An Astronaut’s Guide To Life On Earth

After reading and watching The Martian, I couldn’t help but pick up this item at my local Barnes and Noble store. It seems space travel and related subjects, like The Astronauts Wives Club book and series of the same name, are becoming popular again and can be found everywhere books are sold. Maybe recent proclamations by the governments of China and India have made the US and Russian agencies (NASA and Roscosmos, respectively) revive their marketing campaigns, revisiting old plans to go to the moon, Mars and beyond that have been picked up by the press and social media.

What makes this book exemplary is that Col. Chris Hadfield, the first Canadian to walk in space, uses his career path experiences as an opportunity to present a candid view into the life of an aspiring astronaut and subsequently, the responsibility that comes with accepting the job. “What going to space taught me about ingenuity, determination, and being prepared for anything” is not just the companion title for his book, but is the cornerstone of the discussion; it details his rise from Royal Canadian Air Force pilot and Mechanical Engineer to test pilot and astronaut. Always prepared for any eventuality, he goes to great lengths to explain the trepidation and excitement, and also the boring parts of being one of the 500 men and women who have gone up into the cosmos.

Contrary to popular legends, an astronaut is not a hero in a vacuum, although the first men in space were treated as such, but a resourceful team player that must know when to lead and when to follow. They are not superstars that get money thrown at them (as government employees they can’t keep expensive gifts) and are expected to be on top of their game, building their team up and working with agencies around the world to promote and protect space flight and exploration. Most importantly, in the 21rst century, they are public servants and government officials that work hard day in and day out to ensure the safety of the crews on board the International Space Station; of the maintenance and payloads specialists that conduct space walks and experiments on land to execute them in orbit later. If the funding for the moon and Mars missions get approved, they will also be responsible for the safety of the technology and personnel attempting those endeavors.
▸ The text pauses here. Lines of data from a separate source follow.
Lemma credential_check_witness :
  token (this (Scenario.fresh_world "")) = VString ""
  /\ exists p,
       checkAuthentication
         (MkFrame (Scenario.fresh_world "")
                  (auth_descriptor (Scenario.node Scenario.down)
                                   (this (Scenario.fresh_world "")) None) None)
       = Some (p, MkFrame (Scenario.fresh_world "")
                          (auth_descriptor (Scenario.node Scenario.down)
                                           (this (Scenario.fresh_world "")) None) None)
       /\ p = Resolved VUndefined.
Proof.
  split; [reflexivity|].
  destruct (credential_check
              (auth_descriptor (Scenario.node Scenario.down)
                               (this (Scenario.fresh_world "")) None)
              (Scenario.fresh_world "") None "" eq_refl)
    as (p & Hrun & _ & _ & Hauth).
  exists p. split; [exact Hrun|]. apply Hauth. reflexivity.
Defined.

Lemma status_20x_is_success_witness :
  status_ok 1200 = true
  /\ status_ok 299 = false
  /\ HProcessJSON <> HProcessAuth
  /\ fst (run_handler (Scenario.node Scenario.down) HProcessJSON (MkResponse 299 "[]")
                      (Scenario.fresh_world "tok"))
     = Rejected (Thrown (Error ("Bad Response From API: Status Code "
                                ++ N_toString 299 ++ " | " ++ "[]")))
  /\ exists pre d post,
       N_toString 1200 = pre ++ String "2" (String "0" (String d post))
       /\ is_digit d = true.
Proof.
  split; [reflexivity|]. split; [reflexivity|]. split; [discriminate|].
  split.
  - apply (proj1 (proj2 (proj2 (proj2 (proj2
             (status_20x_is_success (Scenario.node Scenario.down) 299 "[]"
                (Scenario.fresh_world "tok")))))) HProcessJSON);
      [discriminate|reflexivity].
  - apply (proj1 (status_20x_is_success (Scenario.node Scenario.down) 1200 "[]"
                    (Scenario.fresh_world "tok"))).
    reflexivity.
Defined.

(** The same at a request that is answered 503. *)
Lemma failure_without_401_at_503 :
  checkAuthentication
    (MkFrame (Scenario.fresh_world "tok") (Scenario.campaigns None) None)
  = Some (Resolved VUndefined,
          MkFrame (Scenario.fresh_world "tok") (Scenario.campaigns None) None)
  /\ executeRequest (Scenario.node Scenario.down)
       (MkFrame (Scenario.fresh_world "tok") (Scenario.campaigns None) None)
     = Some (Rejected (Thrown (bad_response (MkResponse 503 "Service Unavailable"))),
             MkFrame (log (Transport (Scenario.campaigns_request "tok"))
                          (Scenario.fresh_world "tok"))
                     (Scenario.campaigns None) None)
  /\ mentions_401 (Thrown (bad_response (MkResponse 503 "Service Unavailable"))) = false
  /\ exists p r' w',
       mapiRequest (Scenario.node Scenario.down) 1 (Scenario.campaigns None)
                   (Scenario.fresh_world "tok") = Some (p, r', w')
       /\ retry r' = false
       /\ p = Rejected (Thrown (bad_response (MkResponse 503 "Service Unavailable"))).
Proof.
  split; [reflexivity|]. split; [reflexivity|]. split; [reflexivity|].
  destruct (failure_without_401_is_not_retried (Scenario.node Scenario.down) 0
              (Scenario.campaigns None) (Scenario.fresh_world "tok")
              (log (Transport (Scenario.campaigns_request "tok"))
                   (Scenario.fresh_world "tok"))
              (bad_response (MkResponse 503 "Service Unavailable"))
              eq_refl eq_refl eq_refl)
    as [(p & r' & w' & Hrun & Hretry & _ & Hout) _].
  exists p, r', w'. split; [exact Hrun|]. split; [exact Hretry|].
  simpl in Hout. apply Hout.
Qed.

Lemma json_round_trip_witness :
  JSON_parse (Scenario.node Scenario.down) = MiniJSON.parse
  /\ MiniJSON.representable Scenario.sample = true
  /\ processJSON (Scenario.node Scenario.down)
                 (MkResponse 200 (MiniJSON.stringify Scenario.sample))
                 (Scenario.fresh_world "tok")
     = (Resolved (VData Scenario.sample), Scenario.fresh_world "tok").
Proof.
  split; [reflexivity|]. split; [reflexivity|].
  apply (json_round_trip (Scenario.node Scenario.down) Scenario.sample
           (Scenario.fresh_world "tok")); reflexivity.
Defined.

Lemma empty_body_resolves_true_witness :
  (status_ok 204 = true /\ all_whitespace "" = true
   /\ processJSON (Scenario.node Scenario.down) (MkResponse 204 "")
                  (Scenario.fresh_world "tok")
      = (Resolved VTrue, Scenario.fresh_world "tok"))
  /\ (status_ok 200 = true /\ all_whitespace "" = true
      /\ processResponse (MkResponse 200 "") (Scenario.fresh_world "tok")
         = (Resolved VTrue, Scenario.fresh_world "tok")).
Proof.
  split; (split; [reflexivity|]; split; [reflexivity|]).
  - apply (empty_body_resolves_true (Scenario.node Scenario.down) 204 ""
             (Scenario.fresh_world "tok")); reflexivity.
  - apply (empty_body_resolves_true (Scenario.node Scenario.down) 200 ""
             (Scenario.fresh_world "tok")); reflexivity.
Defined.

Lemma parser_runs_after_rejection_witness :
  status_ok (statusCode (MkResponse 500 " a,b ")) = false
  /\ fst (processFile (Scenario.node Scenario.down) "out.csv" (MkResponse 500 " a,b ")
                      (Scenario.fresh_world "tok"))
     = Rejected (Thrown (bad_response (MkResponse 500 " a,b ")))
  /\ files (snd (processFile (Scenario.node Scenario.down) "out.csv"
                             (MkResponse 500 " a,b ") (Scenario.fresh_world "tok")))
     !! "out.csv" = Some "a,b".
Proof.
  split; [reflexivity|].
  destruct (parser_runs_after_rejection (Scenario.node Scenario.down)
              (MkResponse 500 " a,b ") "out.csv" (Scenario.fresh_world "tok") eq_refl)
    as (_ & Hp & Hfile & _).
  split; [exact Hp|]. apply Hfile. reflexivity.
Defined.

(** * The rest of the client: properties *)

(** ** Form data *)

Lemma drop_last_snoc (s : string) (c : ascii) :
  drop_last (s ++ String c EmptyString) = s.
Proof.
  induction s as [|a s IH].
  - reflexivity.
  - rewrite MiniJSONFacts.append_cons.
    change (drop_last (String a (s ++ String c EmptyString)))
      with (match s ++ String c EmptyString with
            | EmptyString => EmptyString
            | _ => String a (drop_last (s ++ String c EmptyString))
            end).
    rewrite IH. destruct s; reflexivity.
Qed.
Photograph official portrait of Canadian Astronaut Chris Hadfield in EMU suit.  Photo Date: July 19, 2011.  Location: Building 8, Room 183 - Photo Studio.  Photographer: Robert Markowitz
Photograph official portrait of Canadian Astronaut Chris Hadfield in EMU suit. Photo Date: July 19, 2011. Location: Building 8, Room 183 – Photo Studio. Photographer: Robert Markowitz

The most heartwarming part of the narrative is how Colonel Hadfield, once Commander of the ISS Expedition 34/35 and Director of Operations in Star City, Russia, recognizes the many sacrifices his wife and three children have made for him to achieve his dream. Ever adamant that he make it into the CSA program (Canadian NASA), which translates to a spot in a NASA astronaut cadet training group, his wife Helene made sure that he learned to balance his home and work life balance. It was his ability to succeed and not alienate his children that resulted in his own kids helping him bring social media to space, producing Tweets, videos, music, station sounds and photographs that introduced the rest of the world to the reality of living outside of the Earth’s atmosphere in a football field length modular laboratory. The many stories on how he took his children on vacations to bond with them without his wife, and the mentions of how he would take particular family members on business trips made me realize that the whole family was in on it; without their support there would have been no story to tell.

Chris uses technical and scientific terms to describe his job and his duties, and at times explains in layman’s terms what he discussed so that everyone can feel included in the conversation. His dedication to a cause he finds worthy, that of space exploration and education is commendable and truly palpable in every word he shares with us and in every action he has taken. With charm, wit and humor, he lets us in on his road to space, and makes the ride memorable by sharing insights into the less glamorous but as important aspects of his training and deployments. He also touches base on the many community outreach programs he has promoted throughout his career, and wishes that children and young adults can benefit from his experiences to trace their own path into STEM and beyond.

In the end, what he wants to convey the most to the next generation of explorers comes through best in his own words:

“But I’m not a nervous or pessimistic person. Really, If anything, I’m annoyingly upbeat, at least according to the experts (my family, of course). I tend to expect things will turn out well and they usually do. My optimism and confidence come not from feeling I am luckier than other mortals, and they sure don’t come from visualizing victory. They’re the result of a lifetime spent visualizing defeat and figuring out how to prevent it.” – Col. Chris Hadfield, RET.

Read through the pages of this work with an open mind and an open heart. If you don’t come out of this experience yearning to know more about the subject or at least Googling “Space Oddity, astronaut version” you will be missing out on part of the fun. After all, the millions of dollars we spend sending satellites and rockets into orbit not only create technological and medical advances but also provides jobs to millions of people around the world, and feed the dreams of many children who will most likely be able to travel outside of the Earth’s atmosphere by the time they are old and gray. Space is truly the final frontier.